Thank You! All these blanks are for a friend and I do not want him to have to wait to use them. I see 'dried' blanks for sale here all the time, and I knew some body would know how to dry them.


----------



## 2feathers Creative Making (Aug 19, 2022)

djg said:


> See my previous reply. What TEMPERATURE would be safe to run? Even in a chest freezer there may be too much heat from the DH that would case problems.

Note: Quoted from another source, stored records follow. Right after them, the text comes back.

(* ===== verification/DropCopyProps.v ===== *)
(** * The drop copy keeps every event

    The bounded cache answers as the table would: an invariant relates it to the
    history of the published events. *)

From stdpp Require Import gmap.
From S2P Require Import Prelude.
From S2P Require Import DropCopy.

(** ** Events in the table *)

(** The fields within their types, texts without zero bytes. *)
Record event_ok (e : DropCopyEvent) : Prop := {
  eo_id : 0 <= dc_id e < 2 ^ 63; eo_timestamp : in_u64 (dc_timestamp e); eo_order : in_u64 (dc_order_id e);
  eo_symbol : in_u32 (dc_symbol e); eo_remaining : in_u32 (dc_remaining e); eo_reason : 0 <= dc_reason e < 256;
  eo_type : c_text (dc_type e) = dc_type e; eo_status : c_text (dc_status e) = dc_status e
}.

Lemma u64_to_int64 z : in_u64 z -> u64 (to_int64 z) = z.
Proof.
  unfold in_u64, u64, to_int64. intros H. rewrite Zminus_mod_idemp_l.
  rewrite Z.add_simpl_r. by apply Z.mod_small.
Qed.

Lemma to_int64_inj x y : in_u64 x -> in_u64 y -> to_int64 x = to_int64 y -> x = y.
Proof. intros Hx Hy E. by rewrite <- (u64_to_int64 x), <- (u64_to_int64 y), E. Qed.

Lemma to_int64_small z : - 2 ^ 63 <= z < 2 ^ 63 -> to_int64 z = z.
Proof. intros H. unfold to_int64. rewrite Z.mod_small by lia. lia. Qed.

Lemma u32_to_int64 z : in_u32 z -> u32 (to_int64 z) = z.
Proof. unfold in_u32. intros H. rewrite to_int64_small by lia. by apply u32_small. Qed.

Lemma column_bind e : event_ok e -> column_event (bind_event e) = e.
Proof.
  intros [Hi Ht Ho Hs Hr Hc E1 E2]. unfold column_event, bind_event. destruct e. cbn in *.
  rewrite !u64_to_int64, !u32_to_int64, E1, E2 by (done || (unfold in_u64; lia)).
  f_equal. unfold u8. apply Z.mod_small. lia.
Qed.

Lemma column_bind_list es : Forall event_ok es -> column_event <$> (bind_event <$> es) = es.
Proof. induction 1 as [|e es He _ IH]; [done|]. cbn. by rewrite column_bind, IH. Qed.

(** The events of an order. *)
Definition of_order (order : Z) (es : list DropCopyEvent) : list DropCopyEvent :=
  filter (fun e => dc_order_id e = order) es.

Lemma of_order_app o l k : of_order o (l ++ k) = of_order o l ++ of_order o k.
Proof. apply filter_app. Qed.

Lemma of_order_cons o e l : of_order o (e :: l) = if decide (dc_order_id e = o) then e :: of_order o l else of_order o l.
Proof. unfold of_order. by rewrite filter_cons. Qed.

Lemma order_rows_of o es : in_u64 o -> Forall event_ok es ->
  column_event <$> filter (fun r => row_order r = to_int64 o) (bind_event <$> es) = of_order o es.
Proof.
  intros Ho. induction 1 as [|e es He _ IH]; [done|]. rewrite of_order_cons. cbn [fmap list_fmap].
  rewrite filter_cons. cbn [row_order bind_event]. destruct (decide (dc_order_id e = o)) as [<-|Hne].
  - rewrite decide_True by done. cbn [fmap list_fmap]. by rewrite column_bind, IH.
  - rewrite decide_False; [done|]. intros E. apply Hne. apply to_int64_inj; [apply He|done|done].
Qed.

(** ** The index *)

Definition index_ok (w : list DropCopyEvent) (index : gmap Z (list DropCopyEvent)) : Prop :=
  forall o, index !! o = match of_order o w with [] => None | l => Some l end.

Lemma index_default w index o : index_ok w index -> default [] (index !! o) = of_order o w.
Proof. intros H. rewrite H. by destruct (of_order o w). Qed.

Lemma index_push w index e : index_ok w index -> index_ok (w ++ [e]) (push_order_event e index).
Proof.
  intros H o. unfold push_order_event. rewrite (index_default w) by done.
  rewrite of_order_app, of_order_cons. cbn [of_order filter list_filter]. destruct (decide (dc_order_id e = o)) as [<-|Hne].
  - rewrite lookup_insert_eq. by destruct (of_order (dc_order_id e) w).
  - rewrite lookup_insert_ne, app_nil_r by done. apply H.
Qed.

Lemma index_loaded w : index_ok w (foldr push_order_event ∅ (reverse w)).
Proof.
  induction w as [|e w IH] using rev_ind; [by intros o|].
  rewrite reverse_app. cbn [reverse rev_append app foldr]. by apply index_push.
Qed.

Lemma index_evict x w index : index_ok (x :: w) index -> index_ok w (erase_indexed x index).
Proof.
  intros H o. unfold erase_indexed. pose proof (H (dc_order_id x)) as Hx.
  rewrite of_order_cons, decide_True in Hx by done. rewrite Hx. cbn [erase_event]. rewrite Z.eqb_refl.
  pose proof (H o) as Hh. rewrite of_order_cons in Hh. destruct (decide (dc_order_id x = o)) as [<-|Hne].
  - destruct (of_order (dc_order_id x) w) eqn:E; [apply lookup_delete_eq|apply lookup_insert_eq].
  - destruct (of_order (dc_order_id x) w); [by rewrite lookup_delete_ne|by rewrite lookup_insert_ne].
Qed.

Lemma index_dom w index o : index_ok w index -> o ∉ dom index -> of_order o w = [].
Proof. intros H Ho. apply not_elem_of_dom in Ho. rewrite H in Ho. by destruct (of_order o w). Qed.

(** ** The invariant *)

Section Props.
Context {DB : Type} `{EventTableLaws DB}.

(** What has left the cache of [n] events, and what is in it. *)
Definition left_cache (n : Z) (history : list DropCopyEvent) : list DropCopyEvent :=
  take (length history - Z.to_nat n) history.
Definition window (n : Z) (history : list DropCopyEvent) : list DropCopyEvent :=
  drop (length history - Z.to_nat n) history.

Lemma left_window n history : left_cache n history ++ window n history = history.
Proof. apply take_drop. Qed.

(** Every order of the history has an event in the cache. *)
Definition orders_cached (n : Z) (history : list DropCopyEvent) : Prop :=
  forall o, of_order o (window n history) = [] -> of_order o history = [].

Definition increasing (history : list DropCopyEvent) : Prop :=
  StronglySorted (fun e f => dc_id e < dc_id f) history.

Record store_ok (n : Z) (history : list DropCopyEvent) (s : DropCopyStore DB) : Prop := {
  so_capacity : capacity_ s = n /\ 1 <= n;
  so_rows : rows (database_ s) = bind_event <$> history;
  so_events : events_ s = reverse (window n history);
  so_index : index_ok (window n history) (events_by_order_ s);
  so_incomplete o : o ∉ incomplete_order_history_ s -> of_order o (left_cache n history) = [];
  so_ids : increasing history /\ Forall (fun e => dc_id e < next_id_ s) history /\ 0 <= next_id_ s;
  so_ok : Forall event_ok history
}.
(* ===== verification/QueueModel.v ===== *)
(** * Queue position of a resting order ([queue_model.hpp], [queue_model.cpp])

    The two counters of the model behave as a queue of unit lots, those of the
    orders ahead in front of one's own. *)

From S2P Require Import Prelude.

Record QueueState := { qs_ahead : Z; qs_own_remaining : Z; qs_filled : Z; qs_events : Z }.

Definition queue_position (ahead own_quantity : Z) : QueueState :=
  {| qs_ahead := ahead; qs_own_remaining := own_quantity; qs_filled := 0; qs_events := 0 |}.

Definition on_trade (traded_at_level : Z) (s : QueueState) : QueueState :=
  let consume_ahead := Z.min (qs_ahead s) traded_at_level in
  let residual := u32 (traded_at_level - consume_ahead) in
  let own_fill := Z.min (qs_own_remaining s) residual in {|
  qs_ahead := u32 (qs_ahead s - consume_ahead); qs_own_remaining := u32 (qs_own_remaining s - own_fill);
  qs_filled := u32 (qs_filled s + own_fill); qs_events := u64 (qs_events s + 1) |}.

Definition on_cancel_ahead (cancelled_ahead : Z) (s : QueueState) : QueueState := {|
  qs_ahead := u32 (qs_ahead s - Z.min (qs_ahead s) cancelled_ahead); qs_own_remaining := qs_own_remaining s;
  qs_filled := qs_filled s; qs_events := u64 (qs_events s + 1) |}.

Definition complete (s : QueueState) : bool := qs_own_remaining s =? 0.

(** ** The queue *)

Inductive Lot := Other | Own.

#[export] Instance Lot_eq_dec : EqDecision Lot.
Proof. solve_decision. Defined.

Inductive QueueEvent := Trade (quantity : Z) | CancelAhead (quantity : Z).

Definition queue_step (s : QueueState) (e : QueueEvent) : QueueState :=
  match e with Trade q => on_trade q s | CancelAhead q => on_cancel_ahead q s end.

(** A trade takes lots from the front, a cancellation lots of others. *)
Definition lots_step (lots : list Lot) (e : QueueEvent) : list Lot :=
  match e with
  | Trade q => drop (Z.to_nat q) lots
  | CancelAhead q => drop (Z.to_nat q `min` length (filter (.= Other) lots)) lots
  end.

Definition own_lots (lots : list Lot) : Z := Z.of_nat (length (filter (.= Own) lots)).

Definition initial_lots (ahead own : Z) : list Lot := repeat Other (Z.to_nat ahead) ++ repeat Own (Z.to_nat own).

Definition queue_event_ok (e : QueueEvent) : Prop := match e with Trade q | CancelAhead q => in_u32 q end.

Lemma filter_repeat (x y : Lot) n : filter (.= x) (repeat y n) = if decide (y = x) then repeat y n else [].
Proof. induction n as [|n IH]; cbn -[filter]; [by case_decide|]. rewrite filter_cons, IH. by case_decide. Qed.

Lemma others_initial a o : length (filter (.= Other) (initial_lots a o)) = Z.to_nat a.
Proof. unfold initial_lots. by rewrite filter_app, !filter_repeat, decide_True, decide_False, app_nil_r, repeat_length. Qed.

Lemma own_initial a o : 0 <= o -> own_lots (initial_lots a o) = o.
Proof.
  intros H. unfold own_lots, initial_lots. rewrite filter_app, !filter_repeat, decide_False, decide_True by done.
  cbn. rewrite repeat_length. lia.
Qed.

Lemma drop_repeat {A} (x : A) k n : drop k (repeat x n) = repeat x (n - k).
Proof. revert n. induction k as [|k IH]; intros [|n]; cbn; [done..|]. apply IH. Qed.

Lemma drop_initial q a o : 0 <= q -> 0 <= a -> 0 <= o ->
  drop (Z.to_nat q) (initial_lots a o) = initial_lots (a - Z.min a q) (o - Z.min o (q - Z.min a q)).
Proof.
  intros Hq Ha Ho. unfold initial_lots. rewrite drop_app, !drop_repeat, repeat_length. f_equal; f_equal; lia.
Qed.

(** The lots of the model: those ahead, then its own. *)
Record follows (own : Z) (lots : list Lot) (s : QueueState) : Prop := {
  fo_lots : lots = initial_lots (qs_ahead s) (qs_own_remaining s);
  fo_ahead : in_u32 (qs_ahead s);
  fo_own : 0 <= qs_own_remaining s /\ 0 <= qs_filled s /\ qs_filled s + qs_own_remaining s = own
}.

Lemma queue_step_follows own lots s e : in_u32 own -> queue_event_ok e -> follows own lots s ->
  follows own (lots_step lots e) (queue_step s e).
Proof.
  unfold in_u32. intros HO He [HL HA (H1 & H2 & H3)]. unfold in_u32 in *. subst lots. destruct e as [q|q]; cbn in He; unfold in_u32 in He;
    constructor; unfold in_u32; cbn [queue_step lots_step on_trade on_cancel_ahead qs_ahead qs_own_remaining qs_filled];
    rewrite ?(u32_small (q - _)), ?(u32_small (qs_ahead s - _)), ?(u32_small (qs_own_remaining s - _)), ?(u32_small (qs_filled s + _))
      by (unfold in_u32; lia); try lia.
  - apply drop_initial; lia.
  - rewrite others_initial. replace (Z.to_nat q `min` Z.to_nat (qs_ahead s))%nat with (Z.to_nat (Z.min (qs_ahead s) q)) by lia.
    rewrite drop_initial by lia. f_equal; lia.
Qed.

(** The model is a queue: whatever trades and cancellations come, what is left
    of the own order are the own lots left when trades take lots from the front
    of the queue and cancellations remove lots ahead; what is filled is the
    rest, and nothing wraps. *)
Theorem position_is_queue ahead own es :
  in_u32 ahead -> in_u32 own -> Forall queue_event_ok es ->
  let s := foldl queue_step (queue_position ahead own) es in
  let lots := foldl lots_step (initial_lots ahead own) es in
  qs_own_remaining s = own_lots lots /\ qs_filled s = own - own_lots lots /\
  qs_ahead s = Z.of_nat (length lots) - own_lots lots /\ (complete s = true <-> Own ∉ lots).
Proof.
  intros HA HO HE s lots.
  assert (follows own lots s) as [HL Ha (H1 & H2 & H3)].
  { unfold s, lots. clear s lots. induction es as [|e es IH] using rev_ind.
    - constructor; cbn; [done|done|unfold in_u32 in *; lia].
    - apply Forall_app in HE as [HE [He _]%Forall_cons]. rewrite !foldl_app. cbn [foldl]. apply queue_step_follows; auto. }
  unfold in_u32 in *. assert (own_lots lots = qs_own_remaining s) as E by (rewrite HL; apply own_initial; lia).
  rewrite E. split; [done|]. split; [lia|]. split.
  - rewrite HL. unfold initial_lots. rewrite length_app, !repeat_length. lia.
  - unfold complete. rewrite Z.eqb_eq, HL. unfold initial_lots. rewrite elem_of_app. split.
    + intros E0 [Hin|Hin]; [by apply list_elem_of_In, repeat_spec in Hin|]. rewrite E0 in Hin. by apply elem_of_nil in Hin.
    + intros Hn. destruct (decide (qs_own_remaining s = 0)) as [|Hne]; [done|]. destruct Hn. right.
      replace (Z.to_nat (qs_own_remaining s)) with (S (Z.to_nat (qs_own_remaining s - 1))) by lia. by constructor.
Qed.

Lemma position_is_queue_witness :
  let s := foldl queue_step (queue_position 5 3) [Trade 2; CancelAhead 1; Trade 4] in
  qs_own_remaining s = 1 /\ qs_filled s = 2 /\ complete s = false.
Proof.
  destruct (position_is_queue 5 3 [Trade 2; CancelAhead 1; Trade 4]) as (H1 & H2 & _ & H3);
    [by split|by split|by repeat (apply Forall_cons; split; [by split|])|]. cbv zeta in *.
  rewrite H1, H2. split; [by vm_compute|]. split; [by vm_compute|]. by vm_compute.
Defined.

I'm simplifying the process using a thermostat controlled heat source.


Sorry. Apparently I skipped right over that post in my answering spree. In my defense, my breakfast appeared on the table right about then and I lost focus...
Now that I have had a moment to digest, your question that is,
@Mike1950 has gotten here first with first hand experience.









Using a Small Scale Dehumidification Kiln


Saving money by drying your lumber may not be the answer for every woodworker, but the basics shown here demonstrate that it is within the reach and skills of the average person.




www.rockler.com




This article has a basic schedule, the sizing will need adjusted to your personal kiln. But the information is intact and seems to agree with Mike so it is likely accurate. (Yes, I meant to imply that if it doesn't agree with what Mike is doing, it is likely mistaken or at least over complicated)

Reactions: Thank You! 2


----------



## Mike1950 (Aug 19, 2022)

2feathers Creative Making said:


> Sorry. Apparently I skipped right over that post in my answering spree. In my defense, my breakfast appeared on the table right about then and I lost focus...
> Now that I have had a moment to digest, your question that is,
> @Mike1950 has gotten here first with first hand experience.
> 
> ...


Thanks. It is simple and most way overthink it. Isulated box, dehumidifier, box fan, cheap indor outdoor thermometer. Vent box. Maybe supplental heat if you load in middle of winter to get going. Mine dries 2500 lbs of burl slabs in 6 weeks.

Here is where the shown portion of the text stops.